Je bondis sur le premier. Ma main d'obsidienne s'enfonce dans le plastron blanc, traversant le blindage avant l'évaluation de la menace thermique. L'alliage coule sur mon avant-bras. La douleur me cloue à la réalité, une morsure crue, une victoire charnelle confirmant que j'habite encore ma propre peau. Je broie la machine. Je la plie. La Flamme ronge mes propres tissus pendant que je tords le châssis pour en faire un socle.

Un deuxième drone crache un filet de confinement.
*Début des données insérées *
(* ===== verification/WifiMsdu.v ===== *)
(** From frames to packets in the receive path of the Wi-Fi driver ([core/rtw_recv.c],
    [os_dep/linux/recv_linux.c]): the LLC header, the Ethernet header in its place, and the
    packets of an A-MSDU. *)

From S2P Require Import Prelude Mem WifiWep WifiTkip WifiFrag WifiXmit.

(** * The LLC header *)

Definition rtw_rfc1042_header : list Z := [0xaa; 0xaa; 0x03; 0x00; 0x00; 0x00].
Definition rtw_bridge_tunnel_header : list Z := [0xaa; 0xaa; 0x03; 0x00; 0x00; 0xf8].
Definition ETH_P_AARP : Z := 0x80F3.
Definition ETH_P_IPX : Z := 0x8137.

Inductive rtw_rx_llc_hdl := RTW_RX_LLC_KEEP | RTW_RX_LLC_REMOVE.

(** A number of two bytes. *)
Definition get_be16 (buf : list Z) (i : Z) : res Z := bs ← load i 2 buf; Ok (u16 ((tbl bs 0 .<< 8) .| tbl bs 1)).

Definition rtw_recv_llc_parse (buf : list Z) (msdu msdu_len : Z) : res rtw_rx_llc_hdl :=
  if msdu_len <? 8 then Ok RTW_RX_LLC_KEEP
  else
    eth_type ← get_be16 buf (msdu + SNAP_SIZE);
    rfc ← same_at buf msdu rtw_rfc1042_header;
    if (rfc : bool) && negb (eth_type =? ETH_P_AARP) && negb (eth_type =? ETH_P_IPX) then Ok RTW_RX_LLC_REMOVE
    else
      tunnel ← same_at buf msdu rtw_bridge_tunnel_header;
      Ok (if (tunnel : bool) then RTW_RX_LLC_REMOVE else RTW_RX_LLC_KEEP).

(** * A frame with one packet *)

(** The addresses of the packet, which the parser of the header has found. [None] is
    [_FAIL]. *)
Definition wlanhdr_to_ethhdr (dst src : list Z) (f : rx_frame) (llc_hdl : rtw_rx_llc_hdl) : res rx_frame :=
  let a := attrib f in
  let f := if truthy (rx_encrypt a) then recvframe_pull_tail (rx_icv_len a) f else f in
  let remove := match llc_hdl with RTW_RX_LLC_REMOVE => true | RTW_RX_LLC_KEEP => false end in
  let rmv_len := rx_hdrlen a + rx_iv_len a + (if remove then SNAP_SIZE else 0) in
  let len := u16 (rx_len f - rmv_len) in
  let sz := s32 (rmv_len - 14 + (if remove then 2 else 0)) in
  if rx_tail f <? rx_data f + sz then Null
  else
    let f := recvframe_pull sz f in
    buf ← store (rx_data f) dst (rx_buf f);
    buf ← store (rx_data f + 6) src buf;
    buf ← (if remove then Ok buf else store (rx_data f + 12) (be16 len) buf);
    Ok (with_buf buf f).

(** The part of [recv_process_mpdu] for such a frame, of a station. *)
Definition process_msdu (dst src : list Z) (f : rx_frame) : res rx_frame :=
  let a := attrib f in
  let msdu := rx_data f + rx_hdrlen a + rx_iv_len a in
  let msdu_len := u16 (rx_len f - rx_hdrlen a - rx_iv_len a - (if truthy (rx_encrypt a) then rx_icv_len a else 0)) in
  llc_hdl ← rtw_recv_llc_parse (rx_buf f) msdu msdu_len;
  wlanhdr_to_ethhdr dst src f llc_hdl.

(** * A-MSDU *)

Definition MAX_SUBFRAME_COUNT : nat := 64.

(** What the check of subframes needs: the mode for subframes that are not protected
    separately, whether there is a cipher, and the direction with the addresses of the
    frame. *)
Record amsdu_env := mk_amsdu_env { non_spp : bool; privacy : bool; to_fr_ds : Z; e_ra : list Z; e_ta : list Z; skb_alloc : nat -> bool }.

Definition validate_amsdu_content (e : amsdu_env) (da sa : list Z) : bool :=
  if non_spp e && privacy e then
    negb ((to_fr_ds e =? 2) && negb (bool_decide (da = e_ra e))) &&
    negb ((to_fr_ds e =? 1) && negb (bool_decide (sa = e_ta e))) &&
    negb (bool_decide (da = rtw_rfc1042_header))
  else true.

(** The packet of a subframe. The memory is from the kernel; [skb_alloc] tells whether there
    is any for the packet of each number. *)
Definition rtw_os_alloc_msdu_pkt (da sa msdu : list Z) (llc_hdl : rtw_rx_llc_hdl) : list Z :=
  match llc_hdl with
  | RTW_RX_LLC_REMOVE => da ++ sa ++ drop 6 msdu
  | RTW_RX_LLC_KEEP => da ++ sa ++ be16 (Z.of_nat (length msdu)) ++ msdu
  end.

(** The subframes from [pdata] on, with [a_len] bytes left; [subframes] are the packets so
    far. *)
Fixpoint amsdu_loop (fuel : nat) (e : amsdu_env) (buf : list Z) (pdata a_len : Z) (subframes : list (list Z)) : res (list (list Z)) :=
  match fuel with
  | O => Diverge
  | S fuel =>
      if ETH_HLEN <? a_len then
        nSubframe_Length ← get_be16 buf (pdata + 12);
        if a_len <? ETH_HLEN + nSubframe_Length then Ok subframes
        else
          da ← load pdata 6 buf;
          sa ← load (pdata + 6) 6 buf;
          if negb (validate_amsdu_content e da sa) then Ok subframes
          else
            llc_hdl ← rtw_recv_llc_parse buf (pdata + ETH_HLEN) nSubframe_Length;
            if negb (skb_alloc e (length subframes)) then Ok subframes
            else
              msdu ← load (pdata + ETH_HLEN) nSubframe_Length buf;
              let subframes := subframes ++ [rtw_os_alloc_msdu_pkt da sa msdu llc_hdl] in
              let pdata := pdata + ETH_HLEN in
              let a_len := a_len - ETH_HLEN in
              if bool_decide (MAX_SUBFRAME_COUNT <= length subframes)%nat then Ok subframes
              else
                let pdata := pdata + nSubframe_Length in
                let a_len := a_len - nSubframe_Length in
                if truthy a_len then
                  let padding_len := 4 - ((nSubframe_Length + ETH_HLEN) .& 3) in
                  let padding_len := if padding_len =? 4 then 0 else padding_len in
                  if a_len <? padding_len then Ok subframes
                  else amsdu_loop fuel e buf (pdata + padding_len) (a_len - padding_len) subframes
                else amsdu_loop fuel e buf pdata a_len subframes
      else Ok subframes
  end.

(** The packets of a frame, in the order in which they are handed on; the frame is freed. *)
Definition amsdu_to_msdu (e : amsdu_env) (f : rx_frame) : res (list (list Z)) :=
  let a := attrib f in
  let f := recvframe_pull (rx_hdrlen a) f in
  let f := if 0 <? rx_iv_len a then recvframe_pull (rx_iv_len a) f else f in
  let f := if truthy (rx_encrypt a) then recvframe_pull_tail (rx_icv_len a) f else f in
  amsdu_loop (S (Z.to_nat (rx_len f))) e (rx_buf f) (rx_data f) (rx_len f) [].

(** * Safety *)

Lemma get_be16_safe buf i : 0 <= i -> i + 2 <= zlen buf -> exists v, get_be16 buf i = Ok v /\ 0 <= v < 65536.
Proof.
  intros Hi H. unfold get_be16. destruct (load_inside i 2 buf) as (bs & -> & _); [lia..|exact H|]. cbn [mbind res_bind].
  eexists. split; [done|]. apply u16_range.
Qed.

Lemma same_at_safe buf i oui : 0 <= i -> i + zlen oui <= zlen buf -> exists b, same_at buf i oui = Ok b.
Proof. intros Hi H. unfold same_at. destruct (load_inside i (zlen oui) buf) as (bs & E & _); [lia|unfold zlen; lia|exact H|]. unfold zlen in E. rewrite E. cbn. eauto. Qed.

Lemma llc_parse_safe buf msdu n : 0 <= msdu -> msdu + n <= zlen buf -> exists h, rtw_recv_llc_parse buf msdu n = Ok h.
Proof.
  intros Hm H. unfold rtw_recv_llc_parse. destruct (Z.ltb_spec n 8); [eauto|].
  destruct (get_be16_safe buf (msdu + SNAP_SIZE)) as (v & -> & _); [unfold SNAP_SIZE; lia..|].
  destruct (same_at_safe buf msdu rtw_rfc1042_header) as [b ->]; [lia|unfold zlen in *; cbn; lia|].
  destruct (same_at_safe buf msdu rtw_bridge_tunnel_header) as [b' ->]; [lia|unfold zlen in *; cbn; lia|].
  cbn [mbind res_bind]. case_match; eauto.
Qed.

Lemma padding_range n : 0 <= 4 - (n .& 3) <= 4.
Proof. change 3 with (Z.ones 2). rewrite Z.land_ones by lia. pose proof (Z.mod_pos_bound n (2 ^ 2)). lia. Qed.

(** The bytes of all packets together. *)
Definition total (l : list (list Z)) : Z := zlen (concat l).

Lemma total_app l x : total (l ++ [x]) = total l + zlen x.
Proof. unfold total, zlen. rewrite concat_app, length_app. cbn. rewrite app_nil_r. lia. Qed.

Lemma alloc_length da sa msdu h : length da = 6%nat -> length sa = 6%nat -> zlen (rtw_os_alloc_msdu_pkt da sa msdu h) <= 14 + zlen msdu.
Proof. intros Ld Ls. unfold rtw_os_alloc_msdu_pkt, zlen. destruct h; rewrite !length_app, ?length_drop, Ld, Ls; cbn [length be16]; lia. Qed.

Lemma amsdu_loop_safe fuel e buf pdata a_len subs :
  0 <= pdata -> pdata + a_len <= zlen buf -> (Z.to_nat a_len < fuel)%nat -> (length subs < MAX_SUBFRAME_COUNT)%nat ->
  exists out, amsdu_loop fuel e buf pdata a_len subs = Ok out /\ (length out <= MAX_SUBFRAME_COUNT)%nat /\ total out <= total subs + Z.max 0 a_len.
Proof.
  revert pdata a_len subs. induction fuel as [|fuel IH]; intros pdata a_len subs Hp Hb F Ls; [lia|]. cbn [amsdu_loop].
  assert (Stop : exists out, Ok subs = Ok out /\ (length out <= MAX_SUBFRAME_COUNT)%nat /\ total out <= total subs + Z.max 0 a_len) by (exists subs; split; [done|]; lia).
  unfold ETH_HLEN in *. destruct (Z.ltb_spec 14 a_len) as [Ha|Ha]; [|exact Stop].
  destruct (get_be16_safe buf (pdata + 12)) as (n & -> & Hn); [lia..|]. cbn [mbind res_bind].
  destruct (Z.ltb_spec a_len (14 + n)); [exact Stop|].
  destruct (load_inside pdata 6 buf) as (da & -> & Lda); [lia|lia|unfold zlen in *; lia|].
  destruct (load_inside (pdata + 6) 6 buf) as (sa & -> & Lsa); [lia|lia|unfold zlen in *; lia|]. cbn [mbind res_bind].
  destruct (negb (validate_amsdu_content e da sa)); [exact Stop|].
  destruct (llc_parse_safe buf (pdata + 14) n) as [h ->]; [lia|unfold zlen in *; lia|]. cbn [mbind res_bind].
  destruct (negb (skb_alloc e (length subs))); [exact Stop|].
  destruct (load_inside (pdata + 14) n buf) as (msdu & -> & Lm); [lia|lia|unfold zlen in *; lia|]. cbn [mbind res_bind].
  set (pkt := rtw_os_alloc_msdu_pkt da sa msdu h). assert (Lp : zlen pkt <= 14 + n) by (unfold zlen in *; rewrite <- Lm; apply alloc_length; lia).
  set (subs' := subs ++ [pkt]). assert (Lt : total subs' = total subs + zlen pkt) by apply total_app.
  assert (Ll : length subs' = S (length subs)) by (unfold subs'; rewrite length_app; cbn; lia).
  case_bool_decide as Hc; [exists subs'; split; [done|]; unfold MAX_SUBFRAME_COUNT in *; lia|].
  assert (Go : forall pad, 0 <= pad <= a_len - 14 - n -> exists out, amsdu_loop fuel e buf (pdata + 14 + n + pad) (a_len - 14 - n - pad) subs' = Ok out /\
    (length out <= MAX_SUBFRAME_COUNT)%nat /\ total out <= total subs + Z.max 0 a_len).
  { intros pad Hpad. destruct (IH (pdata + 14 + n + pad) (a_len - 14 - n - pad) subs') as (out & E & L & T); [lia..|]. exists out. split; [exact E|]. lia. }
  unfold truthy. destruct (Z.eqb_spec (a_len - 14 - n) 0) as [E0|N0]; cbn [negb].
  - specialize (Go 0 ltac:(lia)). by rewrite !Z.add_0_r, Z.sub_0_r in Go.
  - pose proof (padding_range (n + 14)) as Hpad. set (pad := 4 - ((n + 14) .& 3)) in *.
    assert (Hq : 0 <= (if pad =? 4 then 0 else pad)) by (destruct (pad =? 4); lia). set (q := if pad =? 4 then 0 else pad) in *.
    destruct (Z.ltb_spec (a_len - 14 - n) q); [exists subs'; split; [done|]; lia|]. apply Go. lia.
Qed.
Je lève le bras gauche. Le maillage se liquéfie en plein vol, pleuvant en gouttes brûlantes sur mes épaules nues. Lio abat sa barre de fer sur un morceau de tôle au sol, rajoutant un fracas métallique au roulement continu de la peau tendue.

Boum-tak. Clang.

J'attrape le troisième par son optique frontale et je le soude au premier. Les circuits fondent dans un baiser de magma. Je les empile, les tords, les unis. Nous bâtissons un phare obscène au milieu des gravats. Un brasier furieux de technologie morte qui vomit une épaisse fumée noire vers les nuages, forçant la Mutation à s'afficher au grand jour. L'air crépite, chargé de cette chaleur qui grave la mémoire des Oubliés dans la rétine d'un monde refusant de nous voir.

Jolanda arrête sa frappe.

Elle essuie sa joue du revers de son poignet sanglant.

La braise du totem d'acier éclaire le visage du nourrisson endormi contre sa hanche.